(WORK REQUIRED) Write out the data exactly from its first line onward, ending with the line in which "From stdpp Require Import base option list strings gmap." appears.

(SUPPLIED RECORDS)

(* ===== verification/Router.v ===== *)
(** * internal/proxy/router.go: choosing the workers of an inference request

    A request for a model group goes to one unified worker, or to a prefill and
    a decode worker; among the candidates the one with the fewest requests in
    flight is taken. *)

From Stdlib Require Import ZArith Lia String.
From stdpp Require Import base option list strings gmap.
From S2P Require Import Prelude GoFloat GoStrings Types.
Open Scope string_scope.
Open Scope Z_scope.
Open Scope go_scope.

Record RequestWorker : Type := mkRequestWorker {
  rw_UnifiedWorker : option WorkerInfo;
  rw_PrefillWorker : option WorkerInfo;
  rw_DecodeWorker : option WorkerInfo
}.

Inductive RouteError : Type := ErrNoCapacity | ErrUnableToMatchDisagg.

(** The comparison of the selection loops; [None] statistics are Go's nil. *)
Definition shouldReplaceBestByInflightAndMetric (bestStats candidateStats : option WorkerStat)
    (metricFn : WorkerStat → float64) : bool * option WorkerStat :=
  match candidateStats, bestStats with
  | None, _ => (false, bestStats)
  | Some _, None => (true, candidateStats)
  | Some c, Some b =>
      if ws_Inflight c <? ws_Inflight b then (true, candidateStats)
      else if ws_Inflight c >? ws_Inflight b then (false, bestStats)
      else if f64_ltb (metricFn c) (metricFn b) then (true, candidateStats)
      else (false, bestStats)
  end.

(** The loop the three selection functions share; it starts from [workers[0]]
    and visits it again. *)
Definition find_best (metricFn : WorkerStat → float64) (workers : list WorkerInfo)
    (workerStats : gmap string WorkerStat) : option WorkerInfo :=
  match workers with
  | [] => None
  | w0 :: _ =>
      Some (foldl (λ best worker,
        let '(bestWorker, bestStats) := best in
        let '(replace, updatedStats) :=
          shouldReplaceBestByInflightAndMetric bestStats (workerStats !! wi_ID worker) metricFn in
        if replace then (worker, updatedStats) else (bestWorker, bestStats))
        (w0, workerStats !! wi_ID w0) workers).1
  end.
(* ===== verification/Cycle.v ===== *)
(** * The scheduling cycle: order of the queue and pending evictions *)

From Stdlib Require Import ZArith Lia Ascii String.
From stdpp Require Import base option list strings gmap sorting.
From S2P Require Import Prelude GoFloat GoStrings Types K8s Config Helpers Registry Strategy Binpack.
From S2P Require Import GangMultiPod Routing Allocator GangCollector Preemption Watcher Scenario.
Open Scope string_scope.
Open Scope Z_scope.
Open Scope go_scope.

(** ** The queue *)
Section queue.
Context `{GoSort} (strategy : SchedulingStrategy) {W : Type} `{KubeAPI W, PodExecutor W}.
Context (wc : WatcherConfig).

Implicit Types st : WState W.

#[export] Instance pwp_less_weak : WeakLess pwp_less.
Proof.
  assert (∀ a b, pwp_less a b =
    if - pwp_priority a =? - pwp_priority b then Z.of_nat (pwp_index a) <? Z.of_nat (pwp_index b)
    else - pwp_priority a <? - pwp_priority b) as E.
  { intros a b. unfold pwp_less. rewrite Z.gtb_ltb.
    destruct (Nat.ltb_spec (pwp_index a) (pwp_index b)), (Z.ltb_spec (Z.of_nat (pwp_index a)) (Z.of_nat (pwp_index b))),
      (Z.ltb_spec (pwp_priority b) (pwp_priority a)), (Z.ltb_spec (- pwp_priority a) (- pwp_priority b)),
      (Z.eqb_spec (pwp_priority a) (pwp_priority b)), (Z.eqb_spec (- pwp_priority a) (- pwp_priority b));
      done || lia. }
  destruct (weak_less_lex (λ c, - pwp_priority c) _ (weak_less_key (λ c, Z.of_nat (pwp_index c)))) as [Ha Hn].
  split; intros *; rewrite !E; [apply Ha|apply Hn].
Qed.

Lemma StronglySorted_fmap_impl {A B} (f : A → B) (R : A → A → Prop) (S : B → B → Prop) l :
  (∀ x y, x ∈ l → y ∈ l → R x y → S (f x) (f y)) → StronglySorted R l → StronglySorted S (f <$> l).
Proof.
  intros HRS Hl. induction Hl as [|x l Hl IH Hx]; cbn; constructor.
  - apply IH. intros y z ??. apply HRS; by right.
  - apply Forall_fmap, Forall_forall. intros y Hy. rewrite Forall_forall in Hx.
    apply HRS; [left|by right|by apply Hx].
Qed.

(** C14: the queue is a stable sort by priority, although [sort.Slice] is not
    stable: every pending pod is looked at exactly once, those of higher
    priority first and those of equal priority in the order they were listed. *)
Theorem queue_order_stable pods :
  ∃ order, order ≡ₚ seq 0 (length pods) ∧
    Forall2 (λ i p, pods !! i = Some p) order (queue_order wc pods) ∧
    StronglySorted (before wc pods) order.
Proof.
  set (l := imap (λ i pod, mkPWP pod (GetPriorityFromPod pod (wt_workflowCfg wc)) i) pods).
  assert (∀ x, x ∈ l → pods !! pwp_index x = Some (pwp_pod x) ∧
    pwp_priority x = GetPriorityFromPod (pwp_pod x) (wt_workflowCfg wc)) as Hl.
  { intros x Hx. apply elem_of_lookup_imap in Hx as (i & p & -> & Hp). done. }
  assert (NoDup (pwp_index <$> l)) as Hnd.
  { unfold l. rewrite fmap_imap. apply NoDup_alt. intros i j k Hi Hj.
    rewrite list_lookup_imap in Hi, Hj. destruct (pods !! i), (pods !! j); naive_solver. }
  exists (pwp_index <$> sort_slice pwp_less l). split_and!.
  - rewrite (fmap_Permutation pwp_index _ _ (sort_slice_perm pwp_less l)). unfold l. rewrite fmap_imap.
    apply Permutation_refl', list_eq. intros i. rewrite list_lookup_imap.
    destruct (pods !! i) eqn:E; cbn.
    + symmetry. apply lookup_seq. split; [done|]. by eapply lookup_lt_Some.
    + symmetry. apply lookup_seq_ge. by apply lookup_ge_None.
  - unfold queue_order. fold l. apply Forall2_fmap, Forall_Forall2_diag, Forall_forall.
    intros x Hx. rewrite sort_slice_elem in Hx. by apply Hl.
  - pose proof (sort_slice_sorted pwp_less l _) as Hs. unfold sorted_by in Hs.
    assert (NoDup (pwp_index <$> sort_slice pwp_less l)) as Hnd2.
    { by rewrite (fmap_Permutation pwp_index _ _ (sort_slice_perm pwp_less l)). }
    assert (∀ x, x ∈ sort_slice pwp_less l → x ∈ l) as Hin by (intros x; by rewrite sort_slice_elem).
    revert Hs Hnd2 Hin. generalize (sort_slice pwp_less l). intros l'. induction 1 as [|x l' Hs IH Hx];
      cbn; intros Hnd2 Hin; constructor.
    + apply NoDup_cons in Hnd2 as [_ Hnd2]. apply IH; [done|]. intros y Hy. apply Hin. by right.
    + apply Forall_fmap, Forall_forall. intros y Hy p q Hp Hq. cbn in Hq.
      rewrite Forall_forall in Hx. specialize (Hx y Hy).
      destruct (Hl x (Hin x ltac:(left))) as [Ex Px], (Hl y (Hin y ltac:(by right))) as [Ey Py].
      assert (pwp_pod x = p ∧ pwp_pod y = q) as [<- <-] by (split; congruence).
      rewrite <-Px, <-Py. unfold pwp_less in Hx. rewrite Z.gtb_ltb in Hx.
      apply NoDup_cons in Hnd2 as [Hnin _].
      assert (pwp_index x ≠ pwp_index y) as Hne.
      { intros E. apply Hnin. rewrite E. by apply list_elem_of_fmap_2. }
      destruct (Z.eqb_spec (pwp_priority y) (pwp_priority x)); bool_hyps; [right|left]; lia.
Qed.

Lemma check_evictions_spec pods keys pending :
  (∃ key, key ∈ keys ∧ ∃ pod, pod ∈ pods ∧ key_of pod = key) →
  ∃ pending', check_evictions pods keys pending = (pending', true) ∧ pending' ⊆ pending ∧
    ∀ pod, pod ∈ pods → pending' !! key_of pod = pending !! key_of pod.
Proof.
  revert pending. induction keys as [|key keys IH]; intros pending (k & Hk & pod & Hpod & Ek).
  { by apply elem_of_nil in Hk. }
  cbn. destruct (existsb _ pods) eqn:E; [exists pending; done|].
  assert (∀ p, p ∈ pods → key_of p ≠ key) as Hno.
  { intros p Hp Hkey. assert (existsb (λ pod, String.eqb (pod_key (pod_Namespace pod) (pod_Name pod)) key) pods = true)
      as Ht; [|congruence].
    apply existsb_exists. exists p. split; [by apply list_elem_of_In|]. by apply String.eqb_eq. }
  apply elem_of_cons in Hk as [->|Hk]; [by destruct (Hno pod Hpod)|].
  destruct (IH (delete key pending)) as (pending' & -> & Hsub & Heq); [eauto|].
  exists pending'. split; [done|]. split; [etrans; [exact Hsub|apply delete_subseteq]|].
  intros p Hp. rewrite Heq by done. rewrite lookup_delete_ne; [done|]. intros Ep. by destruct (Hno p Hp).
Qed.

(** No scheduling over a pending eviction. While any evicted pod still exists
    in the cluster, a cycle schedules nothing: it makes no call but the listing,
    publishes nothing and leaves the registry alone, in whatever order it visits
    the evictions, and it keeps waiting for every evicted pod that still exists. *)
Theorem processQueue_defers o st w pods key pod :
  ListPods (w_api st) = (w, Ok pods) → range_order (w_pendingEvictions st) (or_evictions o) →
  is_Some (w_pendingEvictions st !! key) → pod ∈ pods → key_of pod = key →
  ∃ pending', processQueue strategy wc o st = Done (mkWState w (w_registry st) pending' (w_events st)) ∧
    pending' ⊆ w_pendingEvictions st ∧
    ∀ p, p ∈ pods → pending' !! key_of p = w_pendingEvictions st !! key_of p.
Proof.
  intros Hlist Ho Hkey Hpod Ek. unfold processQueue. rewrite Hlist.
  destruct (_ =? 0)%nat; [exists (w_pendingEvictions st); done|].
  destruct (check_evictions_spec pods (or_evictions o) (w_pendingEvictions st)) as (p' & E & Hsub & Heq).
  { exists key. split; [|eauto]. by apply (range_order_elem _ _ _ Ho). }
  cbn [w_pendingEvictions set_api]. rewrite E. exists p'. done.
Qed.
End queue.

Lemma processQueue_defers_witness :
  let st := mkWState (mkFake [train_pod; evicted_pod] true true) sample_registry {["ml/old" := 1500]} [] in
  ∃ pending', processQueue BinPacker sample_watcher sample_oracle st =
    Done (mkWState (w_api st) sample_registry pending' []) ∧ pending' !! "ml/old" = Some 1500.
Proof.
  intros st.
  destruct (processQueue_defers BinPacker sample_watcher sample_oracle st (w_api st)
    [train_pod; evicted_pod] "ml/old" evicted_pod) as (p' & E & _ & Hp).
  - done.
  - vm_compute. reflexivity.
  - by exists 1500.
  - right. left.
  - done.
  - exists p'. split; [exact E|]. exact (Hp evicted_pod ltac:(right; left)).
Defined.
(** ** The checks both node handlers start with *)
Definition with_args (req : option ExtenderArgs)
    (k : Pod → list KNode → outcome ExtenderAnswer) : outcome ExtenderAnswer :=
  match req with
  | None => Done (AError StatusBadRequest (Text "Invalid request data"))
  | Some args =>
      match ea_Pod args, ea_Nodes args with
      | None, _ => Done (AError StatusBadRequest (Text "Pod is required"))
      | _, None => Done (AError StatusBadRequest (Text "Nodes list is required"))
      | Some pod, Some items => k pod items
      end
  end.

Definition find_node (name : string) (nodes : list NodeInfo) : option NodeInfo :=
  List.find (λ n, String.eqb (node_Name n) name) nodes.

Definition fits_gpu (memoryMB : Z) (gpu : GPU) : bool :=
  gpu_IsHealthy gpu && (AvailableMemoryMB gpu >=? memoryMB).

(** ** Filter *)
Definition filter_node (memoryMB : Z) (nodes : list NodeInfo)
    (acc : list KNode * gmap string string) (node : KNode) : list KNode * gmap string string :=
  let (passedNodes, failedNodes) := acc in
  match find_node (kn_Name node) nodes with
  | None => (passedNodes, <[kn_Name node := "node not managed by GPU Scheduler"]> failedNodes)
  | Some nodeInfo =>
      if existsb (fits_gpu memoryMB) (node_GPUs nodeInfo)
      then ((passedNodes ++ [node])%list, failedNodes)
      else (passedNodes, <[kn_Name node := "insufficient GPU memory"]> failedNodes)
  end.

Definition FilterHandler (req : option ExtenderArgs) (order : list string) (e : Extender) :
    outcome ExtenderAnswer :=
  with_args req (λ pod items,
    let memoryMB := GetGPUMemoryFromPod pod in
    let nodes := Allocator_GetNodes order (ext_allocator e) in
    let '(passedNodes, failedNodes) := foldl (filter_node memoryMB nodes) ([], ∅) items in
    Done (AFilter passedNodes failedNodes)).

(** ** Prioritize *)

(** [(bestWaste, bestTotal)], [-1] standing for no GPU. *)
Definition least_waste (memoryMB : Z) (acc : Z * Z) (gpu : GPU) : Z * Z :=
  let (bestWaste, bestTotal) := acc in
  if fits_gpu memoryMB gpu then
    let waste := AvailableMemoryMB gpu ⊟ memoryMB in
    if (bestWaste =? -1) || (waste <? bestWaste) then (waste, gpu_TotalMemoryMB gpu) else acc
  else acc.

(** The division panics when [bestTotal] is zero. *)
Definition score_gpus (memoryMB : Z) (gpus : list GPU) : outcome Z :=
  let (bestWaste, bestTotal) := foldl (least_waste memoryMB) (-1, 0) gpus in
  if bestWaste =? -1 then Done 0
  else if bestTotal =? 0 then Panicked
  else Done (100 ⊟ ((bestWaste ⊠ 100) ⊘ bestTotal)).

Definition score_node (memoryMB : Z) (nodes : list NodeInfo) (node : KNode) : outcome Z :=
  match find_node (kn_Name node) nodes with
  | None => Done 0
  | Some nodeInfo => score_gpus memoryMB (node_GPUs nodeInfo)
  end.

Definition PrioritizeHandler (req : option ExtenderArgs) (order : list string) (e : Extender) :
    outcome ExtenderAnswer :=
  with_args req (λ pod items,
    let memoryMB := GetGPUMemoryFromPod pod in
    let nodes := Allocator_GetNodes order (ext_allocator e) in
    scores ← foldM (λ acc node,
      score ← score_node memoryMB nodes node;
      Done (acc ++ [(kn_Name node, score)])%list) [] items;
    Done (AScores scores)).

(** ** Bind *)
Definition bind_job (jobID : string) (args : ExtenderBindingArgs) (pod : Pod) : Job :=
  mkJob jobID (eb_PodName args) (eb_PodNamespace args) 1 (GetGPUMemoryFromPod pod)
    (GetWorkflowFromPod pod) false.
Lemma mpsMemoryLimit_spec pod :
  GetGPUCountFromPod pod ≤ 17592186044416 → mpsMemoryLimit pod = Done (memory_limit pod).
Proof.
  intros Hmax. unfold mpsMemoryLimit, memory_limit, make_strings_ok.
  destruct (Z.leb_spec (GetGPUCountFromPod pod) 1).
  - by rewrite Z.max_l.
  - rewrite (proj2 (Z.leb_le _ _) Hmax), Z.max_r by lia. done.
Qed.

Lemma container_env_patches_eq pod limit k cs :
  mpsMemoryLimit pod = Done limit →
  container_env_patches pod k cs =
  Done (concat (imap (λ i c, env_patches false (k + i) c (missing (c_Env c) (wanted_envs limit))) cs)).
Proof.
  intros Hl. revert k. induction cs as [|c cs IH]; intros k; [done|].
  cbn [container_env_patches]. rewrite (container_new_envs_eq pod limit c Hl). cbn. rewrite IH. cbn.
  rewrite Nat.add_0_r. do 3 f_equal. apply imap_ext. intros i x _. cbn. f_equal. lia.
Qed.

Lemma build_by_slot pod limit :
  mpsMemoryLimit pod = Done limit → buildSharedGPUPatches pod = Done (patch_of <$> pod_ops pod limit).
Proof.
  intros Hl. unfold buildSharedGPUPatches. rewrite (container_env_patches_eq pod limit 0 _ Hl). cbn.
  unfold pod_ops. rewrite !fmap_app. f_equal.
  assert (∀ init wanted i c, patch_of <$> env_ops init wanted i c =
    env_patches init i c (missing (c_Env c) wanted)) as He.
  { intros init wanted i c. by apply patch_of_array. }
  rewrite !(fmap_concat_imap patch_of _ _ _ (He _ _)).
  rewrite !(fmap_concat_imap patch_of (mount_ops _) (mount_patches _))
    by (intros i c; by apply patch_of_array).
  f_equal. f_equal.
  { f_equal. apply imap_ext. intros i c _. cbn. by rewrite init_new_envs_eq. }
  f_equal.
  { unfold volume_ops, volume_patches, at_slot. rewrite fmap_app, fmap_app.
    f_equal. by rewrite <-(patch_of_array "/spec/volumes" _ _ SVolumes). }
  do 2 f_equal. f_equal.
  { symmetry. by apply fmap_concat_imap. }
  symmetry. apply fmap_concat_imap. intros i c. unfold resource_ops, resource_patches, remove_gpu, removal.
  rewrite fmap_app. by destruct (c_Limits c !! _), (c_Requests c !! _).
Qed.

#[local] Arguments on_slot : simpl never.

Lemma on_slot_app s o1 o2 : on_slot s (o1 ++ o2) = (on_slot s o1 ++ on_slot s o2)%list.
Proof. unfold on_slot. by rewrite omap_app. Qed.

Lemma on_slot_at s s' us : on_slot s (at_slot s' us) = if decide (s' = s) then us else [].
Proof.
  unfold on_slot, at_slot. induction us as [|u us IH]; cbn; [by case_decide|].
  cbn in IH. rewrite IH. by case_decide.
Qed.

Lemma on_slot_none {A} s (body : nat → A → list (slot * update)) l :
  (∀ i x, on_slot s (body i x) = []) → on_slot s (concat (imap body l)) = [].
Proof.
  revert body. induction l as [|x l IH]; intros body Hb; [done|]. cbn.
  rewrite on_slot_app, Hb, IH; [done|]. intros. apply Hb.
Qed.

(** A loop over the containers touches a slot of one container there only. *)
Lemma on_slot_index {A} s (body : nat → A → list (slot * update)) l i :
  (∀ j y, j ≠ i → on_slot s (body j y) = []) →
  on_slot s (concat (imap body l)) = default [] ((λ x, on_slot s (body i x)) <$> l !! i).
Proof.
  revert body i. induction l as [|y l IH]; intros body i Hb; [done|]. cbn. rewrite on_slot_app.
  destruct i as [|i].
  - rewrite on_slot_none; [by rewrite app_nil_r|]. intros j z. by apply (Hb (S j)).
  - rewrite Hb by done. apply (IH (body ∘ S) i). intros j z Hj. apply (Hb (S j)). lia.
Qed.

(** [on_slot] of each loop of the patch builder. *)
Ltac slot_elsewhere :=
  intros; unfold env_ops, mount_ops, mps_ops, resource_ops;
  rewrite ?on_slot_app, !on_slot_at; repeat case_decide; by simplify_eq.
Ltac slot_here :=
  unfold env_ops, mount_ops, mps_ops, resource_ops;
  rewrite ?on_slot_app, ?on_slot_at; repeat case_decide; simplify_eq; by rewrite ?app_nil_r.

(** The operations on one slot, for each of the seven loops. *)
Lemma pod_ops_on pod limit s :
  on_slot s (pod_ops pod limit) =
  match s with
  | SEnv false i => default [] ((λ c, array_updates (length (c_Env c))
        (IEnv <$> missing (c_Env c) (wanted_envs limit))) <$> pod_Containers pod !! i)
  | SEnv true i => default [] ((λ c, array_updates (length (c_Env c))
        (IEnv <$> missing (c_Env c) [visible_all])) <$> pod_InitContainers pod !! i)
  | SVolumes => array_updates (length (pod_Volumes pod)) [gpuVolume] ++ [UAppend mpsVolume]
  | SMounts false i => default [] ((λ c, array_updates (length (c_VolumeMounts c)) [gpu_mount] ++
        [UAppend mpsMount]) <$> pod_Containers pod !! i)
  | SMounts true i => default [] ((λ c, array_updates (length (c_VolumeMounts c)) [gpu_mount])
        <$> pod_InitContainers pod !! i)
  | SResource true i => default [] ((λ c, removal (c_Limits c)) <$> pod_Containers pod !! i)
  | SResource false i => default [] ((λ c, removal (c_Requests c)) <$> pod_Containers pod !! i)
  end%list.
Proof.
  unfold pod_ops. rewrite !on_slot_app.
  assert (on_slot s (volume_ops pod) = if decide (SVolumes = s) then
    array_updates (length (pod_Volumes pod)) [gpuVolume] ++ [UAppend mpsVolume] else [])%list as ->
    by apply on_slot_at.
  destruct s as [[] i|[] i| |[] i];
    repeat match goal with
    | |- context [on_slot ?s (concat (imap ?body ?l))] =>
        first [ rewrite (on_slot_none s body l) by slot_elsewhere
              | rewrite (on_slot_index s body l i) by slot_elsewhere ]
    end; rewrite ?app_nil_l, ?app_nil_r; [..|done| |];
    match goal with |- _ = default _ (_ <$> ?o) => destruct o as [c|] end; try done;
    cbn [fmap option_fmap option_map default from_option id]; slot_here.
Qed.

(** ** The patch applies and does what it is to do *)
Lemma run_slot_app st us vs : run_slot st (us ++ vs) = run_slot st us ≫= λ st', run_slot st' vs.
Proof.
  revert st. induction us as [|u us IH]; intros st; [done|]. cbn.
  destruct (update_slot st u); cbn; [apply IH|done].
Qed.

Lemma run_appends l new : run_slot (Some l) (UAppend <$> new) = Some (Some (l ++ new)%list).
Proof.
  revert l. induction new as [|x new IH]; intros l; cbn; [by rewrite app_nil_r|].
  rewrite IH. by rewrite <-app_assoc.
Qed.

(** Whether the field was there or not, the new elements end up behind the old. *)
Lemma run_array st present new :
  length (default [] st) = present →
  ∃ st', run_slot st (array_updates present new) = Some st' ∧
    default [] st' = (default [] st ++ new)%list ∧ (new ≠ [] → is_Some st').
Proof.
  intros Hl. unfold array_updates. destruct (Nat.eqb_spec present 0) as [E|E]; cbn [andb].
  - destruct new as [|x new]; cbn.
    + exists st. by rewrite app_nil_r.
    + eexists. split; [done|]. cbn. subst present. by destruct st as [[|]|].
  - destruct st as [l|]; [|cbn in Hl; lia]. rewrite run_appends. cbn. eauto.
Qed.

Lemma run_array_content st present new :
  length (default [] st) = present →
  ∃ st', run_slot st (array_updates present new) = Some st' ∧ default [] st' = (default [] st ++ new)%list.
Proof. intros Hl. destruct (run_array st present new Hl) as (st' & ? & ? & _). by exists st'. Qed.

Lemma run_array_append st present new x :
  length (default [] st) = present → new ≠ [] →
  ∃ st', run_slot st (array_updates present new ++ [UAppend x]) = Some st' ∧
    default [] st' = (default [] st ++ new ++ [x])%list.
Proof.
  intros Hl Hn. destruct (run_array st present new Hl) as (st' & E & Hst' & Hs).
  destruct (Hs Hn) as [l ->]. rewrite run_slot_app, E. cbn. eexists. split; [done|]. cbn in *.
  by rewrite Hst', app_assoc.
Qed.

Lemma Forall_concat_imap {A B} (P : B → Prop) (body : nat → A → list B) l :
  (∀ i x, l !! i = Some x → Forall P (body i x)) → Forall P (concat (imap body l)).
Proof.
  revert body. induction l as [|x l IH]; intros body Hb; [constructor|]. cbn. apply Forall_app. split.
  - by apply (Hb 0%nat).
  - apply IH. intros i y Hi. by apply (Hb (S i)).
Qed.

Section webhook.
Context {Doc : Type} `{JSONPatchLaws Doc}.
Implicit Types d : Doc.

Lemma op_ok_at d s us :
  small s → object_at d (slot_parent s) = true → Forall (λ u, kind_ok s u = true) us →
  Forall (op_ok d) (at_slot s us).
Proof. intros Hs Hp Hk. apply Forall_fmap. eapply Forall_impl; [exact Hk|]. by intros. Qed.

Lemma array_kind s present new :
  is_resource s = false → Forall (λ u, kind_ok s u = true) (array_updates present new).
Proof.
  intros Hs. unfold array_updates. case_match; [by repeat constructor; cbn; rewrite Hs|].
  apply Forall_fmap, Forall_true. intros x. cbn. by rewrite Hs.
Qed.

Lemma small_index {A} (l : list A) i x :
  l !! i = Some x → Z.of_nat (length l) ≤ int_max → Z.of_nat i ≤ int_max.
Proof. intros Hi%lookup_lt_Some Hl. lia. Qed.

(THE ANSWER)
(* ===== verification/Router.v ===== *)
(** * internal/proxy/router.go: choosing the workers of an inference request

    A request for a model group goes to one unified worker, or to a prefill and
    a decode worker; among the candidates the one with the fewest requests in
    flight is taken. *)

From Stdlib Require Import ZArith Lia String.
From stdpp Require Import base option list strings gmap.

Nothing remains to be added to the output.